Boston Globe: The ethics and practicalities of foreign aid
Jeffrey D. Sachs, professor and director of the Center for Sustainable Development at Columbia University

“…[F]oreign aid works — when we put in the honest effort and thinking to make it work. … Aid works when its main purpose is to finance supplies such as medicines and solar panels, and the staffing by local workers in public health, agronomy, hydrology, ecology, energy, and transport. U.S. government aid should be pooled with finances from other governments to support critical investments in health, education, agriculture, and infrastructure, based on professional best practices. … There is a lot of negative propaganda about foreign aid … We certainly hear an earful: Aid is wasted; aid is a huge budgetary burden; aid demeans the recipients; aid is no longer needed in the 21st century. … The simple fact is that some aid is wasted and other aid is used brilliantly. The main issue is whether the aid directly supports the work of local professionals saving lives, growing food, installing rural electricity, and teaching children, or whether the aid goes instead to foreign warlords or overpriced American companies. Our responsibility is to fund the aid that works, and when aid has been demonstrated to work, as in public health and education, to expand the assistance as it’s needed by the poorest of the poor. … [T]his is not aid at all, but justice…” (3/13).

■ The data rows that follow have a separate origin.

(* ===== verification/NodeLink.v ===== *)
(** * Envelopes over a link ([pkg/node])

    [Link.SendEnvelope] and [Link.Receive] on the two ends of a connection
    refine the ratchet network of [Conversation], and so deliver in order. *)

From S2P Require Import Prelude Bytes Gcm Codec GoTime Curve Identity X3dh Ratchet Conversation Session Filetransfer Messaging Contact Storage Account Proc Node.
Open Scope Z_scope.

(** ** One call of each method *)

(** The frame [encryptSendLocked] writes. *)
Definition payload_frame (ct : bytes) : bytes := marshal (enc_Frame (MkFrame None None (Some ct))).

Definition session_of (n : node) (l : Link) : option ratchetSession := ms_heap (n_sessions n) !! l_session l.

(** [n] with the ratchet of [l]'s session replaced. *)
Definition put_session (l : Link) (s : ratchetSession) (n : node) : node :=
  set_sessions (MkStore (ms_local (n_sessions n)) (ms_pre (n_sessions n)) (ms_sessions (n_sessions n))
                  (<[l_session l := s]> (ms_heap (n_sessions n)))) n.

Definition set_ratchet (r : ratchet) (s : ratchetSession) : ratchetSession := MkSession r (s_peerFP s) (s_peerSig s).

Lemma marshal_struct_ne l : marshal (enc_struct l) ≠ [].
Proof. unfold enc_struct. cbn [marshal]. discriminate. Qed.

Lemma message_ne ad pub pn c n pt : message ad pub pn c n pt ≠ [].
Proof. apply marshal_struct_ne. Qed.

Section calls.
Context `{Curves}.

Lemma session_of_put l s s' n : session_of n l = Some s → session_of (put_session l s' n) l = Some s'.
Proof.
  intros E. unfold session_of, put_session. cbn [n_sessions set_sessions ms_heap].
  apply list_lookup_insert_eq. by eapply lookup_lt_Some.
Qed.

#[local] Opaque encrypt decrypt DecodeFrame enc_Frame marshal DecodeEnvelope enc_Envelope.

Lemma encryptSend_spec l env n s pt ct r :
  session_of n l = Some s → Encode env = Ok pt → encrypt pt (s_r s) = (Ok ct, r) →
  encryptSendLocked l env n
  = Sending (payload_frame ct) (put_session l (set_ratchet r s) n) (λ r s, Halt r s).
Proof.
  intros Hs He Hc. unfold encryptSendLocked. rewrite bindP_local. unfold liftM at 1. rewrite He.
  unfold lift_sessions. rewrite bindP_local.
  erewrite with_sessions_eq.
  2:{ unfold session_Encrypt, at_session. unfold session_of in Hs. rewrite Hs.
      unfold on_fst. rewrite Hc. reflexivity. }
  done.
Qed.

Lemma store_append_sessions env n :
  ∃ st j, store_append env n = (Ok tt, set_tape (drop j (n_tape n)) (set_Store st n)) ∧ (j ≤ 12)%nat.
Proof.
  unfold store_append. destruct n as [a [st|] m t c]; cbn [n_Store].
  - destruct (persistable (e_Type env)).
    + pose proof (change_tape (λ d, set_Messages (<[e_ConvID env := Some (default [] (messages_of d (e_ConvID env))
        ++ [MkStored env StateSent (e_ConvID env)])]> (d_Messages d)) d) st t) as (j & Hj & Ht).
      fold (AppendMessage (e_ConvID env) env StateSent) in Ht. cbn [n_tape].
      destruct (AppendMessage _ _ _ _) as [r [st' t']]. cbn [snd] in Ht. subst t'. by exists (Some st'), j.
    + exists (Some st), 0%nat. split; [done|lia].
  - exists None, 0%nat. split; [done|lia].
Qed.

(** [SendEnvelope]: one frame, and the session has moved on. *)
Lemma SendEnvelope_spec l env n s pt ct r :
  session_of n l = Some s → Encode env = Ok pt → encrypt pt (s_r s) = (Ok ct, r) →
  ∃ k st j,
    SendEnvelope l env n = Sending (payload_frame ct) (put_session l (set_ratchet r s) n) k ∧
    k (Ok tt) (put_session l (set_ratchet r s) n)
    = Halt (Ok tt) (set_tape (drop j (n_tape n)) (set_Store st (put_session l (set_ratchet r s) n))) ∧ (j ≤ 12)%nat.
Proof.
  intros Hs He Hc. unfold SendEnvelope, bindP at 1. erewrite encryptSend_spec by done. cbn [bindO].
  destruct (store_append_sessions env (put_session l (set_ratchet r s) n)) as (st & j & E & Ht).
  eexists _, st, j. split; [reflexivity|]. split; [|exact Ht]. cbn beta iota. unfold localP. by rewrite E.
Qed.

(** [Receive]: one frame in, whatever it decrypts to. *)
Lemma Receive_spec l n s ct res r t :
  session_of n l = Some s → ct ≠ [] → decrypt ct (s_r s, n_tape n) = (res, (r, t)) →
  ∃ k, Receive l n = Receiving n k ∧
    k (Ok (payload_frame ct)) n
    = Halt (bindR res (λ pt, as_result (DecodeEnvelope pt))) (set_tape t (put_session l (set_ratchet r s) n)).
Proof.
  intros Hs Hct Hd. eexists. split; [reflexivity|]. cbn [bindO]. cbn beta iota.
  rewrite bindP_local. unfold liftM at 1.
  destruct (DecodeFrame_EncodeFrame (MkFrame None None (Some ct))) as (w & <-%Ok_inj & Hf); [cbn [f_Payload]; congruence|].
  fold (payload_frame ct) in Hf. rewrite Hf. unfold lift_sessions. rewrite bindP_local.
  erewrite with_sessions_eq.
  2:{ unfold session_Decrypt, at_session. unfold session_of in Hs. rewrite Hs.
      cbn [f_Payload sl]. rewrite Hd. reflexivity. }
  by destruct res.
Qed.
End calls.

(** ** Two links *)

(** A node at one end: what was sent over its link, and what [Receive] returned. *)
Record side := Side {
  sd_node : node; sd_link : Link; sd_out : list Envelope; sd_in : list (result Envelope);
}.

Record wires := Wires { w_a : side; w_b : side; w_ab : list bytes; w_ba : list bytes }.

Definition flip_wires (w : wires) : wires := Wires (w_b w) (w_a w) (w_ba w) (w_ab w).

Definition ratchet_of (s : side) : option ratchet := s_r <$> session_of (sd_node s) (sd_link s).

Section network.
Context `{Curves}.

(** What the node at the first end can do. *)
Inductive link_act : wires → wires → Prop :=
  | la_send n l out inb b ab ba env r w n1 k n2 :
      wf_Envelope env → s_r <$> session_of n l = Some r → ns r < counter_limit →
      SendEnvelope l env n = Sending w n1 k → k (Ok tt) n1 = Halt (Ok tt) n2 →
      link_act (Wires (Side n l out inb) b ab ba) (Wires (Side n2 l (out ++ [env]) inb) b (ab ++ [w]) ba)
  | la_recv n l out inb b ab ba r w k res n2 :
      s_r <$> session_of n l = Some r → fresh (n_tape n) r →
      Receive l n = Receiving n k → k (Ok w) n = Halt res n2 →
      link_act (Wires (Side n l out inb) b ab (w :: ba)) (Wires (Side n2 l out (inb ++ [res])) b ab ba).

Definition link_step (w w' : wires) : Prop := link_act w w' ∨ link_act (flip_wires w) (flip_wires w').

(** *** Refinement *)

Definition encodes (env : Envelope) (pt : bytes) : Prop := wf_Envelope env ∧ Encode env = Ok pt.
Definition received (r : result bytes) : result Envelope :=
  bindR r (λ pt, as_result (DecodeEnvelope pt)).

(** A side and the endpoint it implements. *)
Record side_rel (s : side) (e : endpoint) : Prop := {
  sr_ratchet : ratchet_of s = Some (e_ratchet e);
  sr_out : Forall2 encodes (sd_out s) (e_sent e);
  sr_in : sd_in s = map received (e_got e);
}.

Record wires_rel (w : wires) (n : net) : Prop := {
  wr_a : side_rel (w_a w) (alice n);
  wr_b : side_rel (w_b w) (bob n);
  wr_ab : w_ab w = map payload_frame (to_bob n);
  wr_ba : w_ba w = map payload_frame (to_alice n);
  wr_ne : Forall (.≠ []) (to_bob n) ∧ Forall (.≠ []) (to_alice n);
}.

Lemma wires_rel_flip w n : wires_rel w n → wires_rel (flip_wires w) (flip_net n).
Proof. intros [? ? ? ? [? ?]]. by split. Qed.

Lemma session_of_set_tape t n l : session_of (set_tape t n) l = session_of n l.
Proof. done. Qed.

Lemma link_act_simulated w w' n : wires_rel w n → link_act w w' → ∃ n', act n n' ∧ wires_rel w' n'.
Proof.
  intros [Ha Hb Hab Hba [Hne1 Hne2]] Hact. destruct n as [a b tb ta]. cbn [alice bob to_bob to_alice] in *.
  destruct Hact as [nd l out inb sb ab ba env r w n1 k n2 He Hr Hc Hs Hk|nd l out inb sb ab ba r w k res n2 Hr Hf Hs Hk];
    cbn [w_a w_b w_ab w_ba] in *; destruct Ha as [Hra Ho Hi];
    unfold ratchet_of in Hra; cbn [sd_node sd_link sd_out sd_in] in *; rewrite Hr in Hra;
    injection Hra as ->; apply fmap_Some in Hr as (s & Hses & Hsr).
  - destruct (Encode_DecodeEnvelope env He) as (pt & Hpt & _).
    destruct (encrypt pt (e_ratchet a)) as [rc r'] eqn:Ec. pose proof Ec as Ec'.
    rewrite encrypt_spec in Ec'. injection Ec' as <- Hr'.
    edestruct (SendEnvelope_spec l env nd s pt) as (k' & st & t & E1 & E2 & _);
      [done|done|by rewrite <-Hsr|].
    rewrite E1 in Hs. injection Hs as <- <- <-. rewrite E2 in Hk. injection Hk as <-.
    eexists. split; [by apply (act_send _ _ _ _ pt)|].
    split; cbn [w_a w_b w_ab w_ba alice bob to_bob to_alice]; try done.
    + split; cbn [sd_node sd_link sd_out sd_in e_ratchet e_sent e_got]; [|apply Forall2_app; [done|by constructor; [split|]]|done].
      unfold ratchet_of. cbn [sd_node sd_link]. rewrite session_of_set_tape.
      change (session_of (set_Store st ?x) l) with (session_of x l).
      by rewrite (session_of_put _ _ _ _ Hses).
    + by rewrite Hab, map_app.
    + split; [|done]. apply Forall_app. split; [done|]. repeat constructor. apply message_ne.
  - destruct ta as [|ct ta]; [discriminate Hba|]. injection Hba as -> Hba.
    apply Forall_cons in Hne2 as [Hne Hne2].
    destruct (decrypt ct (e_ratchet a, n_tape nd)) as [rc [r' t']] eqn:Ed.
    destruct (Receive_spec l nd s ct rc r' t' Hses Hne) as (k' & E1 & E2); [by rewrite <-Hsr|].
    rewrite E1 in Hs. injection Hs as <-. rewrite E2 in Hk. injection Hk as <- <-.
    eexists. split; [by eapply act_recv|].
    split; cbn [w_a w_b w_ab w_ba alice bob to_bob to_alice]; try done.
    split; cbn [sd_node sd_link sd_out sd_in e_ratchet e_sent e_got]; [|done|].
    + unfold ratchet_of. cbn [sd_node sd_link]. rewrite session_of_set_tape.
      by rewrite (session_of_put _ _ _ _ Hses).
    + by rewrite Hi, map_app.
Qed.

Lemma link_steps_simulated w w' n :
  wires_rel w n → rtc link_step w w' → ∃ n', rtc step n n' ∧ wires_rel w' n'.
Proof.
  intros Hw Hr. revert n Hw. induction Hr as [w|w w1 w' Hs _ IH]; intros n Hw; [by exists n|].
  assert (∃ n1, step n n1 ∧ wires_rel w1 n1) as (n1 & Hn & Hw1).
  { destruct Hs as [Hs|Hs].
    - destruct (link_act_simulated _ _ _ Hw Hs) as (n1 & ? & ?). exists n1. split; [by left|done].
    - destruct (link_act_simulated _ _ _ (wires_rel_flip _ _ Hw) Hs) as (n1 & Hn & Hw1).
      exists (flip_net n1). split; [by right; rewrite flip_flip|].
      apply wires_rel_flip in Hw1. by destruct w1. }
  destruct (IH n1 Hw1) as (n' & ? & ?). exists n'. split; [by eapply rtc_l|done].
Qed.
End network.

(** ** Progress *)

(** The first user can send any envelope, and receive if a frame is waiting. *)
Definition can_go `{Curves} (w : wires) : Prop := ∃ r, ratchet_of (w_a w) = Some r ∧
  (∀ env, wf_Envelope env → ns r < counter_limit →
     ∃ w', link_act w w' ∧ sd_out (w_a w') = sd_out (w_a w) ++ [env]) ∧
  (w_ba w ≠ [] → fresh (n_tape (sd_node (w_a w))) r →
     ∃ w' res, link_act w w' ∧ sd_in (w_a w') = sd_in (w_a w) ++ [res]).

Lemma wires_rel_can_go `{Curves} w n : wires_rel w n → can_go w.
Proof.
  intros [[Hr _ _] _ _ Hba [_ Hne]]. exists (e_ratchet (alice n)). split; [done|].
  destruct w as [[nd l out inb] sb ab ba]. unfold ratchet_of in *.
  cbn [w_a w_b w_ab w_ba sd_node sd_link sd_out sd_in] in *.
  apply fmap_Some in Hr as (s & Hs & Hr). split.
  - intros env He Hc. destruct (Encode_DecodeEnvelope env He) as (pt & Hpt & _).
    edestruct (SendEnvelope_spec l env nd s pt) as (k & st & t & E1 & E2 & _);
      [done|done|apply encrypt_spec|].
    eexists. split; [by eapply la_send; [|rewrite Hs; cbn; by rewrite <-Hr|..]|done].
  - intros Hw Hf. destruct (to_alice n) as [|ct ta]; [by subst|]. subst ba. cbn [map].
    apply Forall_cons in Hne as [Hne _].
    destruct (decrypt ct (s_r s, n_tape nd)) as [res [r t]] eqn:Ed.
    destruct (Receive_spec l nd s ct res r t Hs Hne Ed) as (k & E1 & E2).
    eexists _, _. split; [by eapply la_recv; [rewrite Hs; cbn; by rewrite <-Hr|..]|done].
Qed.

(** ** What two connected nodes get *)

(** Each node has received exactly the start of what the other sent, and the
    rest is on the wire. *)
Definition links_in_order (w : wires) : Prop := ∃ da db pa pb,
  sd_out (w_a w) = da ++ pa ∧ sd_in (w_b w) = map Ok da ∧ length (w_ab w) = length pa ∧
  sd_out (w_b w) = db ++ pb ∧ sd_in (w_a w) = map Ok db ∧ length (w_ba w) = length pb.

Lemma encodes_received env pt : encodes env pt → received (Ok pt) = Ok env.
Proof.
  intros [He Hp]. destruct (Encode_DecodeEnvelope env He) as (b & Hb & Hd).
  rewrite Hp in Hb. apply Ok_inj in Hb as ->. unfold received. cbn [bindR]. by rewrite Hd.
Qed.

Lemma encodes_delivered out da pa :
  Forall2 encodes out (da ++ pa) →
  ∃ oa op, out = oa ++ op ∧ map received (map Ok da) = map Ok oa ∧ length op = length pa.
Proof.
  intros (oa & op & Ha & Hp & ->)%Forall2_app_inv_r. exists oa, op. split_and!; [done| |by eapply Forall2_length].
  clear Hp. induction Ha as [|e p oa da He _ IH]; [done|]. cbn [map].
  by rewrite (encodes_received _ _ He), IH.
Qed.

Lemma wires_rel_in_order w n : wires_rel w n → in_order n → links_in_order w.
Proof.
  intros [Ha Hb Hab Hba _] (da & db & pa & pb & Hsa & Hgb & Hta & Hsb & Hga & Htb).
  destruct Ha as [_ Hoa Hia], Hb as [_ Hob Hib].
  rewrite Hsa in Hoa. rewrite Hsb in Hob. rewrite Hgb in Hib. rewrite Hga in Hia.
  destruct (encodes_delivered _ _ _ Hoa) as (oa & op & ? & Hra & ?).
  destruct (encodes_delivered _ _ _ Hob) as (ob & oq & ? & Hrb & ?).
  exists oa, ob, op, oq. rewrite Hab, Hba, !length_map, Hia, Hib. split_and!; congruence.
Qed.

Section properties.
Context `{CurveLaws}.

(** C5: what one user sends the other user receives.  After [Connect] and
    [Listen]'s handshake, for every interleaving of [SendEnvelope] and
    [Receive] on the two links, every [Receive] on either side has returned
    exactly the next envelope the other side sent - the same version, type,
    ids, time and body - and what is not received yet is on the wire: none is
    lost, altered, duplicated or reordered.  No call fails either: each side can
    always send the next envelope, up to the limit of its message counter, and
    receive when a frame is waiting. *)
Theorem links_deliver_envelopes nA nB :
  node_ok nB → (64 ≤ length (n_tape nA))%nat →
  ∃ lA lB nA' nB',
    rtc duo_step
      (Duo (handshakeInitiator (SigningPub (acc_Identity (n_Account nB))) nA) (handshakeResponder nB) [] [])
      (Duo (Halt (Ok lA) nA') (Halt (Ok lB) nB') [] []) ∧
    ∀ w, rtc link_step (Wires (Side nA' lA [] []) (Side nB' lB [] []) [] []) w →
      links_in_order w ∧ can_go w ∧ can_go (flip_wires w).
Proof.
  intros Hok Ht. destruct (handshake_forced nA nB Hok Ht) as (lA & lB & nA' & nB' & a & b & Hf & [] & _).
  exists lA, lB, nA', nB'. split.
  - by destruct (forced_run _ _ _ _ Hf 0 _ (nsteps_O _ _)).
  - intros w Hw. eapply link_steps_simulated in Hw as (n & Hn & Hr).
    + split_and!; [|by eapply wires_rel_can_go|eapply wires_rel_can_go; by apply wires_rel_flip].
      eapply wires_rel_in_order; [done|]. by eapply Lead_in_order.
    + split; cbn [w_a w_b w_ab w_ba start alice bob to_bob to_alice]; try done.
      all: split; cbn [sd_node sd_link sd_out sd_in e_sent e_got e_ratchet]; try done.
      all: unfold ratchet_of, session_of; cbn [sd_node sd_link]; by rewrite ?es_A, ?es_B.
Qed.
End properties.

Import ToyCurves.

Lemma links_deliver_envelopes_witness :
  ∃ lA lB nA' nB',
    rtc duo_step
      (Duo (handshakeInitiator (SigningPub Toy.bob) ToyNodes.alice) (handshakeResponder ToyNodes.bob) [] [])
      (Duo (Halt (Ok lA) nA') (Halt (Ok lB) nB') [] []) ∧
    ∀ w, rtc link_step (Wires (Side nA' lA [] []) (Side nB' lB [] []) [] []) w →
        links_in_order w ∧ can_go w ∧ can_go (flip_wires w).
Proof.
  apply (links_deliver_envelopes ToyNodes.alice ToyNodes.bob ToyNodes.bob_ok).
  cbn [n_tape ToyNodes.alice New]. rewrite length_be_bytes. lia.
Defined.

Foreign Policy: Trump’s Cuts to USAID Would Imperil the United States
Mona Yacoubian, deputy assistant administrator in the Middle East bureau at USAID from 2014 to 2017

“President Donald Trump’s proposal to slash the U.S. foreign aid budget by 37 percent threatens to undermine U.S. national security. While touting his budget as critical ‘to keep Americans safe,’ the president’s strategy is shortsighted and fails to recognize the critical role international development assistance plays in addressing complex global security challenges. … While the soft power aspect of U.S. development assistance is important, increasingly the work performed by the U.S. Agency for International Development (USAID) and others must be recognized as a strategic asset that is no less powerful than the military in confronting multifaceted challenges … The protection and promotion of U.S. national security interests has traditionally rested on the three-legged stool of defense, diplomacy, and development. In this era of complicated security challenges, development, alongside diplomacy, must retain equal footing with defense. Cutting any of these legs will severely compromise U.S. national security. As the purported master of the deal, Trump should recognize the significant value versus dollar spent on development assistance. Deep reductions in the development budget will do little to reduce the overall budget, while greatly imperiling the United States” (3/10).

The KFF Daily Global Health Policy Report summarized news and information on global health policy from hundreds of sources, from May 2009 through December 2020. All summaries are archived and available via search.